Nutanix Analytics Platform — Ravi Rajpurohit

The Problem

Nutanix runs a large internal analytics system used by Support and Sales engineering teams to monitor product performance — latency, error rates, throughput — across customer deployments. The system was valuable, but it had an adoption problem: it lived in an isolated auth domain. Every time an engineer wanted to check a dashboard, they had to log in again with a separate set of credentials. For a system that's most useful when accessed frequently and during incidents, that friction was a real barrier.

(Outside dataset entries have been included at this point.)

Lemma idle_flow s : idle_relay s → ∃ f, flow_ok s f ∧ accounted [] s f.
Proof.
  intros [[qs Hc] Hsz Hr Hk Hth Hnet]. set (n := length (cl_core_io (rl_cluster s))) in *.
  set (os := (λ a, no_outboxes (ao_online (ia_owner a))) <$> cl_core_io (rl_cluster s)).
  exists (mkFlow [] (replicate n []) os []). split.
  - split; cbn [fl_router fl_queues fl_boxes fl_collected].
    + exists qs. by rewrite fmap_replicate.
    + by rewrite length_replicate.
    + done.
    + done.
    + constructor.
    + constructor.
    + intros i its [-> _]%lookup_replicate_1. constructor.
    + unfold os. by rewrite length_fmap, length_replicate.
    + intros i a x Ea Ex. unfold os in Ex. rewrite list_lookup_fmap, Ea in Ex. injection Ex as <-. exact (Hth i a Ea).
    + assert (∀ h l, carries_msg (mkFlow [] (replicate n []) os []) h l → False) as Hno.
      { intros [|i|i|] l; cbn; [set_solver| | |set_solver].
        - intros (its & [-> _]%lookup_replicate_1 & Hl). set_solver.
        - intros (x & Ex & Hl). unfold os in Ex. rewrite list_lookup_fmap in Ex.
          destruct (cl_core_io (rl_cluster s) !! i); [|done]. injection Ex as <-. rewrite os_msgs_none in Hl. set_solver. }
      intros l h1 h2 H1. by destruct (Hno h1 l).
  - intros i id Hon. destruct (Hnet i id Hon) as (nets & net & H1 & H2 & H3). destruct Hon as (a & l & Ea & Hl).
    exists nets, net, (no_outboxes (ao_online (ia_owner a))), (mkOutbox None []), [].
    split; [done|]. split; [done|]. cbn. unfold os. rewrite list_lookup_fmap, Ea. split; [done|].
    unfold no_outboxes. rewrite lookup_fmap, Hl. split; [done|].
    split; [apply lookup_replicate_2; by eapply lookup_lt_Some|]. by rewrite H3.
Qed.

(** With an empty queue the router sleeps. *)
Lemma turn_waits s f : flow_ok s f → fl_router f = [] → rl_turn s = Wait.
Proof.
  intros Hf He. pose proof (fo_router _ _ Hf) as Hr. rewrite He in Hr.
  unfold rl_turn, MsMessageRouterLocal_turn. by rewrite (bq_get_spec _ _ _ Hr).
Qed.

The two-part engagement: fix the auth problem at the identity layer, then rebuild the analytics and reporting surface so that different audiences — Support engineers with full access and internal users with scoped access — saw the right data without needing separate deployments.

Data Pipeline

500GB+ of daily logs from product telemetry and system metrics flow through Prometheus and Splunk, aggregated in Python, stored in PostgreSQL, and served via a GoLang REST API deployed on Kubernetes.

flowchart LR
    subgraph Logs ["Log Sources — 500GB+ daily"]
        A["Product Telemetry\nAPI traces · error events\nperformance counters"]
        B["System Metrics\nCPU · memory · latency\nper-service timeseries"]
    end

    subgraph Collection ["Observability Layer"]
        C["Prometheus\nMetrics scraping\ntime-series storage"]
        D["Splunk\nLog indexing\nfull-text search"]
    end

    subgraph Processing ["Processing"]
        E["Python ETL\nAggregation + normalization\nSQL query optimization"]
        F["PostgreSQL\nAggregated metrics store\n50% query speedup"]
    end

    subgraph API ["Backend — GoLang"]
        G["REST API\nGo services\nKubernetes-deployed"]
    end

    subgraph UI ["Analytics Dashboard"]
        H["Performance Charts\nlatency · throughput · error rate"]
        I["Log Browser\nfiltered by access level"]
    end

    A & B --> C & D
    C & D --> E --> F
    F --> G
    G --> H & I

    style F fill:#2997ff,color:#fff,stroke:#0077ed

IAM Integration and Role-Based Access

The auth fix required working with the IAM team to register the analytics platform as a resource in Nutanix's profile management identity structure. Once the platform was a recognized IAM resource, the GoLang API could issue and validate JWT tokens against the central identity provider — eliminating the duplicate login without building a custom SSO system.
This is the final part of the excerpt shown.